Twelve-year old Aviva is frightened that she might wind up like her suicidal cousin Dawn Wiener, the lead character in Welcome to the Dollhouse. Her mother, Joyce (Ellen Barkin), assures her that she is the apple of her eye. But after her daughter secretly has sex with Judah (Robert Agri), the son of close family friends, her mother changes her tone and becomes very authoritarian. When she becomes pregnant, Aviva says she wants to have the baby but her mother remains adamant that it is out of the question. Joyce reveals that she had an abortion years ago and never regretted it since she wouldn't have been able to give Aviva all that she needed. Luckily her husband Steve (Richard Masur) went along with the decision.

Following the abortion, which doesn't go smoothly, Aviva runs away and takes the name she had chosen for the baby if it turned out to be a girl — Henrietta. A truck driver named Joe (Stephen Adly Guirgis) has sex with her and then abandons her at a roadside motel. She then finds sanctuary in the home of Mama Sunshine (Debra Monk), an evangelical Christian who with her husband has adopted a band of disabled kids. They take great pride in having saved them all and rescued them from the cruel pagan world. Under her leadership, the kids have formed a gospel singing group that tours and proclaims the rights of the unborn. But beneath this goodness and light lurks the shadow of hatred and violence. Joe is their friend, and he has been summoned to assassinate the doctor who performed Aviva's abortion. When she learns of this plan, she makes her decision on what to do. Eventually, she returns home and her mother throws her a party. Among the odd assortment of guests is Judah, who has some unfinished business with Aviva.

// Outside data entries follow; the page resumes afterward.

(** ** Dependencies *)

(** The status that the table gives to an identifier. *)
Definition status_of (t : Tables) (job_id : string) : option JobStatus :=
  j_status <$> head (where_ (job_is job_id) (t_jobs t)).

(** The verdict that the tokens deserve: the first one that is not SUCCEEDED
    decides. *)
Fixpoint deps_verdict (t : Tables) (tokens : list string) : Z :=
  match tokens with
  | [] => 0
  | tok :: tokens =>
      if negb (str_nonempty tok) then deps_verdict t tokens else
      match status_of t tok with
      | Some JOB_STATUS_SUCCEEDED => deps_verdict t tokens
      | None | Some JOB_STATUS_FAILED | Some JOB_STATUS_CANCELLED => -1
      | Some _ => 1
      end
  end.

Lemma deps_verdict_ready t tokens :
  deps_verdict t tokens = 0 ↔
  ∀ tok, tok ∈ tokens → tok ≠ EmptyString → status_of t tok = Some JOB_STATUS_SUCCEEDED.
Proof.
  induction tokens as [|tok tokens IH]; simpl; [split; [set_solver|done]|].
  destruct (str_nonempty tok) eqn:Hne; simpl.
  - apply str_nonempty_spec in Hne. split.
    + destruct (status_of t tok) as [[]|] eqn:Es; try done. rewrite IH. intros H x [->|Hx]%elem_of_cons; auto.
    + intros H. rewrite (H tok) by set_solver. apply IH. intros x Hx. apply H. set_solver.
  - apply str_nonempty_false in Hne. rewrite IH. split; intros H x; [|set_solver].
    intros [->|Hx]%elem_of_cons; [done|by apply H].
Qed.

Lemma check_deps_run tokens d rc d' :
  idle d → check_deps tokens d = (rc, d') →
  idle_step d d' ∧ tables d' = tables d ∧
  (rc = 0 → deps_verdict (tables d) tokens = 0) ∧
  (s_open d = true → outcomes d = [] → rc = deps_verdict (tables d) tokens ∧ d' = d).
Proof.
  revert d. induction tokens as [|tok tokens IH]; intros d Hi; cbn [check_deps deps_verdict].
  { by intros [= <- <-]. }
  destruct (str_nonempty tok); cbn [negb]; [|by apply IH]. rewrite bind_step.
  destruct (query _ d) as [r d1] eqn:Hq. cbn [fst snd].
  pose proof Hq as Hq'. apply query_idle in Hq as (Hst & Ht & Hr); [|done]. pose proof Hst as (Hi1 & Ho1 & Hc1).
  assert (∀ z, (mret z : ST Db Z) d1 = (rc, d') → z = rc ∧ d' = d1) as Hret by (by intros z [= <- <-]).
  assert (s_open d = true → outcomes d = [] → r = Some (map j_status (where_ (job_is tok) (t_jobs (tables d))), true) ∧ d1 = d) as Hh.
  { intros Hop Hos. rewrite query_healthy in Hq' by done. by simplify_eq. }
  unfold status_of. destruct r as [[[|s l] b]|].
  - intros [<- ->]%Hret. split_and!; [done|done|done|]. intros Hop Hos. destruct (Hh Hop Hos) as [E ->].
    destruct (where_ _ _); by simplify_eq/=.
  - assert (∃ j k, where_ (job_is tok) (t_jobs (tables d)) = j :: k ∧ s = j_status j) as (j & k & Ew & ->).
    { destruct b; [|destruct Hr as [n Hr]]; destruct (where_ (job_is tok) (t_jobs (tables d))) as [|j k]; simpl in Hr.
      - done.
      - injection Hr as -> _. by eexists _, _.
      - by rewrite take_nil in Hr.
      - destruct n; simpl in Hr; [done|]. injection Hr as -> _. by eexists _, _. }
    rewrite Ew. simpl. destruct (j_status j) eqn:Es; cbn.
    1-3, 5-7: intros [<- ->]%Hret; split_and!; [done|done|done|]; intros Hop Hos; by destruct (Hh Hop Hos) as [_ ->].
    intros Hrun. destruct (IH d1 Hi1 Hrun) as ((Hi' & Ho' & Hc') & Ht' & H0 & Hhealthy).
    rewrite Ht in Ht', H0, Hhealthy.
    split; [split; [done|split; congruence]|]. split_and!; [done|done|].
    intros Hop Hos. destruct (Hh Hop Hos) as [_ ->]. by apply Hhealthy.
  - intros [<- ->]%Hret. split_and!; [done|done|done|]. intros Hop Hos. by destruct (Hh Hop Hos) as [E _].
Qed.

(** C18. A held job is only ever declared ready when every dependency named
    in its list is a SUCCEEDED job, whatever statements fail; and when none
    fails the answer is exactly the verdict of the first dependency that has
    not succeeded (-1: missing, failed or cancelled; 1: still waiting), or 0.
    The check changes nothing. *)
Theorem dependencies_ready_only_when_succeeded (csv : string) (d d' : Db) (rc : Z) (Hidle : idle d)
    (Hrun : db_check_deps_status csv d = (rc, d')) :
  let tokens := csv_tokens (cbuf 2048 csv) in
  tables d' = tables d ∧
  (rc = 0 → ∀ tok, tok ∈ tokens → tok ≠ EmptyString → status_of (tables d) tok = Some JOB_STATUS_SUCCEEDED) ∧
  (s_open d = true → outcomes d = [] → rc = deps_verdict (tables d) tokens).
Proof.
  intros tokens. apply check_deps_run in Hrun as (_ & Ht & H0 & Hh); [|done]. split_and!; [done| |].
  - intros Hrc. by apply deps_verdict_ready, H0.
  - intros Hop Hos. by destruct (Hh Hop Hos).
Qed.

Lemma dependencies_ready_only_when_succeeded_witness :
  let d := test_db [row "a" "u" "x" JOB_STATUS_SUCCEEDED 1; row "b" "u" "x" JOB_STATUS_RUNNING 1] [] in
  db_check_deps_status "a" d = (0, d) ∧ db_check_deps_status "a, b" d = (1, d) ∧ db_check_deps_status "b,zz" d = (1, d) ∧
  status_of (tables d) "a" = Some JOB_STATUS_SUCCEEDED.
Proof.
  split; [by vm_compute|]. split; [by vm_compute|]. split; [by vm_compute|].
  refine (proj1 (proj2 (dependencies_ready_only_when_succeeded "a"
    (test_db [row "a" "u" "x" JOB_STATUS_SUCCEEDED 1; row "b" "u" "x" JOB_STATUS_RUNNING 1] []) _ 0 _ eq_refl)) eq_refl "a" _ _).
  - done.
  - vm_compute. by left.
  - done.
Defined.

(** ** Retry *)

Definition retryable : Job → bool := status_in [JOB_STATUS_FAILED; JOB_STATUS_CANCELLED].

(** The row after a retry. *)
Definition retried (j : Job) : Job :=
  with_status_reason "Retry requested" (with_ended_at 0 (with_started_at 0
    (with_exit_code 0 (with_machine_id "" (with_status JOB_STATUS_QUEUED j))))).

Definition retried_tables (job_id : string) (t : Tables) : Tables :=
  set_t_artifacts (delete_where (λ a, String.eqb (a_job_id a) job_id) (t_artifacts t))
    (set_t_jobs (update_where (λ j, job_is job_id j && retryable j) retried (t_jobs t)) t).

Lemma retry_body_healthy job_id d t0 :
  s_open d = true → outcomes d = [] → sq_saved d = Some t0 →
  let n := count_where (λ j, job_is job_id j && retryable j) (t_jobs (tables d)) in
  ∃ d', retry_body job_id d = (if n =? 1 then 0 else -1, d') ∧
    tables d' = (if n =? 1 then retried_tables job_id (tables d) else t0) ∧
    sq_saved d' = None ∧ s_open d' = true ∧ outcomes d' = [] ∧
    s_transaction_active d' = s_transaction_active d ∧ clock d' = clock d.
Proof.
  intros Ho Hos Hs n. destruct d as [op act sv t ch ck os]; simpl in *; subst op os sv.
  unfold retry_body. rewrite bind_step. unfold retry_update. rewrite dml_healthy by done. simpl.
  rewrite bind_step. simpl. fold retryable. fold n.
  destruct (n =? 1) eqn:En; simpl.
  - rewrite bind_step. unfold retry_delete_artifacts. rewrite dml_healthy by done. simpl.
    rewrite bind_step. simpl. eexists. split; [done|]. simpl. split; [|done]. by destruct t.
  - unfold retry_rollback. rewrite bind_step. simpl. by eexists.
Qed.

(** C37. With no failing statement, [db_retry_job] of a job whose (unique) row
    is FAILED or CANCELLED returns 0, puts exactly that row back to QUEUED
    with its outcome erased and deletes exactly its artifacts; otherwise it
    returns -1 and the tables are as before. *)
Theorem retry_requeues_exactly_a_failed_job (job_id : string) (d : Db) (Hh : healthy_db d)
    (Hpk : NoDup (j_id <$> t_jobs (tables d))) :
  ∃ d', healthy_db d' ∧
    match filter (λ j, (job_is job_id j && retryable j) = true) (t_jobs (tables d)) with
    | [] => db_retry_job job_id d = (-1, d') ∧ tables d' = tables d
    | j :: _ => db_retry_job job_id d = (0, d') ∧ tables d' = retried_tables job_id (tables d) ∧
                retried j ∈ t_jobs (tables d') ∧ j_status (retried j) = JOB_STATUS_QUEUED ∧ j_id j = job_id
    end.
Proof.
  destruct Hh as ([Ha Hs] & Ho & Hos). unfold db_retry_job. rewrite bind_step.
  destruct d as [op act sv t ch ck os]; simpl in *; subst op act sv os. simpl.
  destruct (retry_body_healthy job_id (mkDb true false (Some t) t ch ck []) t) as (d' & Hrun & Ht & Hs' & Ho' & Hos' & Ha' & _); [done..|].
  simpl in *. rewrite Hrun. exists d'. split; [by unfold healthy_db, idle|].
  unfold count_where, where_ in *.
  destruct (filter (λ j, (job_is job_id j && retryable j) = true) (t_jobs t)) as [|j l] eqn:E.
  - simpl in *. auto.
  - assert (j ∈ t_jobs t ∧ (job_is job_id j && retryable j) = true) as [Hj Hp].
    { pose proof (list_elem_of_filter (λ j, (job_is job_id j && retryable j) = true) (t_jobs t) j) as H. rewrite E in H.
      destruct (proj1 H) as [? ?]; [set_solver|done]. }
    assert (l = []) as ->.
    { assert (filter (λ j, job_is job_id j = true) (t_jobs t) = [j]) as E1.
      { apply (filter_key j_id); [done|done|]. intros y. unfold job_is. rewrite String.eqb_eq.
        apply andb_prop in Hp as [Hp _]. unfold job_is in Hp. bool_prop. by rewrite Hp. }
      assert (length (j :: l) ≤ 1)%nat as Hlen; [|destruct l; simpl in *; [done|lia]].
      rewrite <- E. transitivity (length (filter (λ j, job_is job_id j = true) (t_jobs t))); [|by rewrite E1].
      clear. induction (t_jobs t) as [|x k IH]; [done|]. rewrite !filter_cons.
      destruct (job_is job_id x); simpl; repeat case_decide; simpl; try done; lia. }
    simpl in *. split; [done|]. split; [done|]. split; [|apply andb_prop in Hp as [Hp _]; unfold job_is in Hp; bool_prop; by destruct j].
    rewrite Ht. destruct t. simpl in *. apply update_where_elem. exists j. by rewrite Hp.
Qed.

(** [db_retry_job] runs BEGIN without [db_begin], so it does not hold the
    connection mutex: if another thread reports the end of a job between the
    BEGIN and the UPDATE of a retry that is then refused, that report returns
    success and is rolled back with the retry; the row still says what it
    said before. *)
Theorem refused_retry_loses_concurrent_update (job_id other : string) (status : JobStatus) (exit_code ended_at : Z) (d : Db)
    (Hh : healthy_db d) (Hother : other ≠ job_id)
    (Hrefused : ∀ j, j ∈ t_jobs (tables d) → (job_is job_id j && retryable j) = false) :
  let '(began, d1) := sq_begin d in
  let '(rc, d2) := db_update_job_status other status exit_code ended_at d1 in
  let '(rc', d3) := retry_body job_id d2 in
  began = true ∧ rc = 0 ∧ rc' = -1 ∧ tables d3 = tables d.
Proof.
  destruct Hh as ([Ha Hs] & Ho & Hos). destruct d as [op act sv t ch ck os]; simpl in *; subst op act sv os. simpl.
  set (p := job_is other). set (f := λ j, with_ended_at ended_at (with_exit_code exit_code (with_status status j))).
  set (d2 := mkDb true false (Some t) (set_t_jobs (update_where p f (t_jobs t)) t) (count_where p (t_jobs t)) ck []).
  destruct (retry_body_healthy job_id d2 t) as (d3 & Hrun & Ht & _); [done..|]. rewrite Hrun.
  assert (count_where (λ j, job_is job_id j && retryable j) (t_jobs (tables d2)) = 0) as E.
  { unfold count_where, where_. rewrite filter_none; [done|]. destruct t; simpl in *. intros y (x & Hx & ->)%update_where_elem.
    specialize (Hrefused x Hx). unfold p, f. destruct (job_is other x) eqn:Eo; [|by rewrite Hrefused].
    unfold job_is in *. bool_prop. subst other. destruct x; simpl in *.
    by rewrite (proj2 (String.eqb_neq _ _) Hother). }
  rewrite E in *. simpl in *. done.
Qed.
(* ===== verification/ExecProps.v ===== *)
(** Properties of the executor's threads: how executions evolve under every
    interleaving, that no execution is leaked, what a cancellation does, and
    the race between a cancellation and the start of a job. *)
From S2P Require Import Prelude Job Queue Events Json Registry Sql Db DbAdmin DbInv Allocator JobOps Cloud Transfer Config Shell System Executor.

(** ** How one execution may change *)

Definition allowed (a b : JobStatus) : Prop := transition_allowed a b = true.

Definition evolves (x x' : Execution) : Prop :=
  x_id x' = x_id x ∧ j_id (x_job x') = j_id (x_job x) ∧
  rtc allowed (j_status (x_job x)) (j_status (x_job x')) ∧
  (x_termination_requested x = true →
     x_termination_requested x' = true ∧ x_terminal_status x' = x_terminal_status x ∧
     x_terminal_reason x' = x_terminal_reason x).

#[export] Instance evolves_preorder : PreOrder evolves.
Proof.
  split; [intros x; split_and!; auto; by constructor|].
  intros x y z (?&?&?&Hxy) (?&?&?&Hyz). split_and!; try congruence; [by etrans|].
  intros Hx. destruct (Hxy Hx) as (Hy & ? & ?). destruct (Hyz Hy) as (? & ? & ?). split_and!; congruence.
Qed.

(** A change of the job that keeps its identifier and status. *)
Lemma evolves_job f x :
  j_id (f (x_job x)) = j_id (x_job x) → j_status (f (x_job x)) = j_status (x_job x) → evolves x (set_x_job (f (x_job x)) x).
Proof. intros H1 H2. destruct x; simpl in *. split_and!; simpl; auto. rewrite H2. constructor. Qed.

Lemma evolves_pid pid x : evolves x (set_x_pid pid x).
Proof. destruct x. split_and!; simpl; auto. constructor. Qed.

Lemma evolves_request st r x : evolves x (request_termination st r x).
Proof.
  unfold request_termination. destruct (x_termination_requested x) eqn:E; [reflexivity|].
  destruct x as [? j ? ? ? ?]; simpl in *; subst. split_and!; simpl; try done; destruct j; [done|constructor].
Qed.

Lemma is_terminal_final a b : rtc allowed a b → is_terminal a = true → b = a.
Proof. intros H Ha. destruct H as [|a c b Hac _]; [done|]. unfold allowed in Hac. by rewrite transition_allowed_terminal in Hac. Qed.

(** ** Updates of the list *)

Lemma get_exec_id id s x : get_exec id s = Some x → x_id x = id.
Proof.
  unfold get_exec. intros H%head_Some_elem_of%where_elem. destruct H as [H _]. unfold exec_is in H. by apply Nat.eqb_eq in H.
Qed.
(** The job that was popped, up to its reservation. *)
Definition admit_section (e : Env) (job : Job) (n : nat) : ST Sys (SchedPc * list ScanOutcome) :=
  r ← admit_job e job;
  mret (match r with
        | Settled o => (AtScan n, [o])
        | Reserved job detail => (AtReserved job detail n, [])
        end).

Definition record_dispatch (e : Env) (job : Job) (detail : string) : ST Sys unit :=
  sys_events_push_persistent e "job" "dispatch" detail (j_user_id job) ;;
  ydb (db_insert_event "job" "dispatch" detail (j_user_id job) (j_id job) (j_machine_id job)) ;; mret tt.

(** The row is looked at once more. *)
Definition still_queued (job : Job) : ST Sys bool :=
  current ← ydb (db_get_job (j_id job));
  mret (match current with Some c => status_is (j_status c) JOB_STATUS_QUEUED | None => false end).

Definition dispatch_section (job : Job) (n : nat) : ST Sys (SchedPc * list ScanOutcome) :=
  queued ← still_queued job;
  if negb queued then on_alloc (alloc_release (j_id job)) ;; mret (AtScan n, [Dispatched (j_machine_id job) None])
  else mret (AtSpawn (j_machine_id job) (SRegister job) n, []).

(** One step, and what became of the job if it is done with. *)
Definition sched_section (e : Env) (pc : SchedPc) : ST Sys (SchedPc * list ScanOutcome) :=
  match pc with
  | AtEnd => mret (AtEnd, [])
  | AtSleep => pc ← sched_wake; mret (pc, [])
  | AtHeld (job :: jobs) => check_held_job e job ;; mret (AtHeld jobs, [])
  | AtHeld [] => pc ← begin_timeouts; mret (pc, [])
  | AtTimeouts now (job :: jobs) => check_timeout e now job ;; mret (AtTimeouts now jobs, [])
  | AtTimeouts _ [] => pc ← begin_scan; mret (pc, [])
  | AtScan O => pc ← sched_loop; mret (pc, [])
  | AtScan (S n) =>
      running ← st_gets y_running;
      if negb running then pc ← sched_loop; mret (pc, []) else
      job ← sys_queue_try_pop;
      match job with
      | None => pc ← sched_loop; mret (pc, [])
      | Some job => admit_section e job n
      end
  | AtReserved job detail n => record_dispatch e job detail ;; mret (AtDispatch job n, [])
  | AtDispatch job n => dispatch_section job n
  | AtSpawn machine_id sp n =>
      r ← spawn_section e sp;
      mret (match r.1 with
            | Some sp => (AtSpawn machine_id sp n, [])
            | None => (AtScan n, [Dispatched machine_id r.2])
            end)
  end.

(** What the thread still does after [s_running] was cleared, until it can be
    joined: the round that it is in, in which no job is popped any more. *)
Definition finish_round (e : Env) (pc : SchedPc) : ST Sys unit :=
  match pc with
  | AtHeld jobs => st_iter (check_held_job e) jobs ;; scheduler_check_timeouts e
  | AtTimeouts now jobs => st_iter (check_timeout e now) jobs
  | _ => mret tt
  end.
Definition sched_finish (e : Env) (pc : SchedPc) : ST Sys (list ScanOutcome) :=
  match pc with
  | AtSleep => pc ← sched_wake; finish_round e pc ;; mret []
  | AtReserved job detail _ => o ← dispatch_to e job detail; mret [o]
  | AtDispatch job _ => launched ← scheduler_dispatch e job; mret [Dispatched (j_machine_id job) launched]
  | AtSpawn machine_id sp _ => launched ← spawn_sections e 3 sp; mret [Dispatched machine_id launched]
  | _ => finish_round e pc ;; mret []
  end.

(** [n] steps with nothing in between. *)
Fixpoint sched_sections (e : Env) (n : nat) (pc : SchedPc) : ST Sys (SchedPc * list ScanOutcome) :=
  match n with
  | O => mret (pc, [])
  | S n => r ← sched_section e pc; rs ← sched_sections e n r.1; mret (rs.1, r.2 ++ rs.2)
  end.

(** ** Undisturbed, the steps are a tick *)

Section steps.
Context (e : Env).

(** From [pc] in [s] the thread ends its round in [s'] with the outcomes. *)
Definition ends_round (pc : SchedPc) (s : Sys) (os : list ScanOutcome) (s' : Sys) : Prop :=
  ∃ n, sched_sections e n pc s = (((sched_loop s').1, os), s').

Lemma step_of_round pc s pc1 os1 s1 os s' :
  sched_section e pc s = ((pc1, os1), s1) → ends_round pc1 s1 os s' → ends_round pc s (os1 ++ os) s'.
Proof.
  intros H1 [n Hn]. exists (S n). cbn [sched_sections]. rewrite bind_step, H1. cbn [fst snd]. rewrite bind_step, Hn. done.
Qed.

Lemma spawn_section_run sp s : spawn_section e sp s = match sp with
  | SRegister job => let r := spawn_register e job s in ((SClaim <$> r.1, None), r.2)
  | SClaim id => let r := spawn_claim e id s in ((if r.1 =? 0 then Some (SStart id) else None, None), r.2)
  | SStart id => let r := spawn_start e id s in ((None, if r.1 =? 0 then Some id else None), r.2)
  end.
Proof. by destruct sp; cbn [spawn_section]; rewrite bind_step. Qed.
(* ===== verification/SchedProps.v ===== *)
(** Properties of the scheduler. *)
From S2P Require Import Prelude Job Uuid Heap Queue Events Json Registry Sql Db DbAdmin DbInv DbProps Allocator AllocatorSpec AllocatorProps JobOps JobProps Cloud Transfer Config Shell System SysFixture Decision Executor Scheduler.

(** ** The stages before allocation leave the machines alone *)

Definition same_machines (s s' : Sys) : Prop := y_registry s' = y_registry s.
#[export] Instance same_machines_preorder : PreOrder same_machines.
Proof. split; [done|]. intros s1 s2 s3 H1 H2. unfold same_machines in *. congruence. Qed.

Lemma sm_ydb {A} (m : ST Db A) : keeps same_machines (ydb m).
Proof.
  intros s a s'. unfold ydb, on_alloc, on_db. destruct (y_alloc s) as [st L d] eqn:E; simpl. destruct (m d) as [x d'].
  intros [= <- <-]. unfold same_machines, y_registry. rewrite E. by destruct s.
Qed.
Lemma sm_jenv {A} (m : ST JEnv A) : keeps same_machines (on_jenv m).
Proof. intros s a s'. unfold on_jenv. destruct (m _) as [x je]. intros [= <- <-]. by destruct s. Qed.
Lemma sm_ret {A} (x : A) : keeps same_machines (mret x).
Proof. apply keeps_ret, _. Qed.
Lemma sm_bind {A B} (m : ST Sys A) (f : A → ST Sys B) :
  keeps same_machines m → (∀ a, keeps same_machines (f a)) → keeps same_machines (m ≫= f).
Proof. apply keeps_bind, _. Qed.
Lemma sm_gets {A} (f : Sys → A) : keeps same_machines (st_gets f).
Proof. apply keeps_gets, _. Qed.
Lemma sm_push e job : keeps same_machines (sys_queue_push e job).
Proof.
  intros s a s'. unfold sys_queue_push. destruct (y_queue s); [|by intros [= <- <-]].
  destruct (queue_push _ _ _). intros [= <- <-]. by destruct s.
Qed.
Lemma sm_modify (f : Sys → Sys) : (∀ s, y_registry (f s) = y_registry s) → keeps same_machines (st_modify f).
Proof. intros H s a s' [= <- <-]. apply H. Qed.

Create HintDb sched.
#[export] Hint Resolve sm_ydb sm_jenv sm_ret sm_gets sm_push : sched.

Ltac walk :=
  repeat match goal with
  | |- keeps _ (mbind _ _) => apply sm_bind; [|intros ?]
  | |- keeps _ (let '(_, _) := ?x in _) => destruct x
  | |- keeps _ (match ?x with _ => _ end) => destruct x eqn:?
  | |- keeps _ (st_modify _) => apply sm_modify; by intros []
  | |- _ => solve [eauto with sched]
  end.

One of the most innovative aspects of Palindromes is the use of eight different actors — two adults, four teenage girls, one pre-teen boy, and a six-year old girl to play Aviva/Henrietta. Solondz enables us to see that every teenager no matter how normal, naïve, or bizarre has many personas to present to the world. At the party, Aviva listens to Mark Wiener (Matthew Faber), a neighbor who has been accused of being a pedophile, expound upon his philosophy of life. He is convinced that no one really changes and that everything is either determined by genes or a random roll of the dice. Palindromes hits the mark by presenting us with a strange world where trees are dying of disease, suburban households are filled with sexual predators, children are forced to look for love in all the wrong places, born-again Christians can talk about Jesus one minute and plan to murder an abortionist the next, and the most cynical souls of all look with dismay on this human menagerie without love.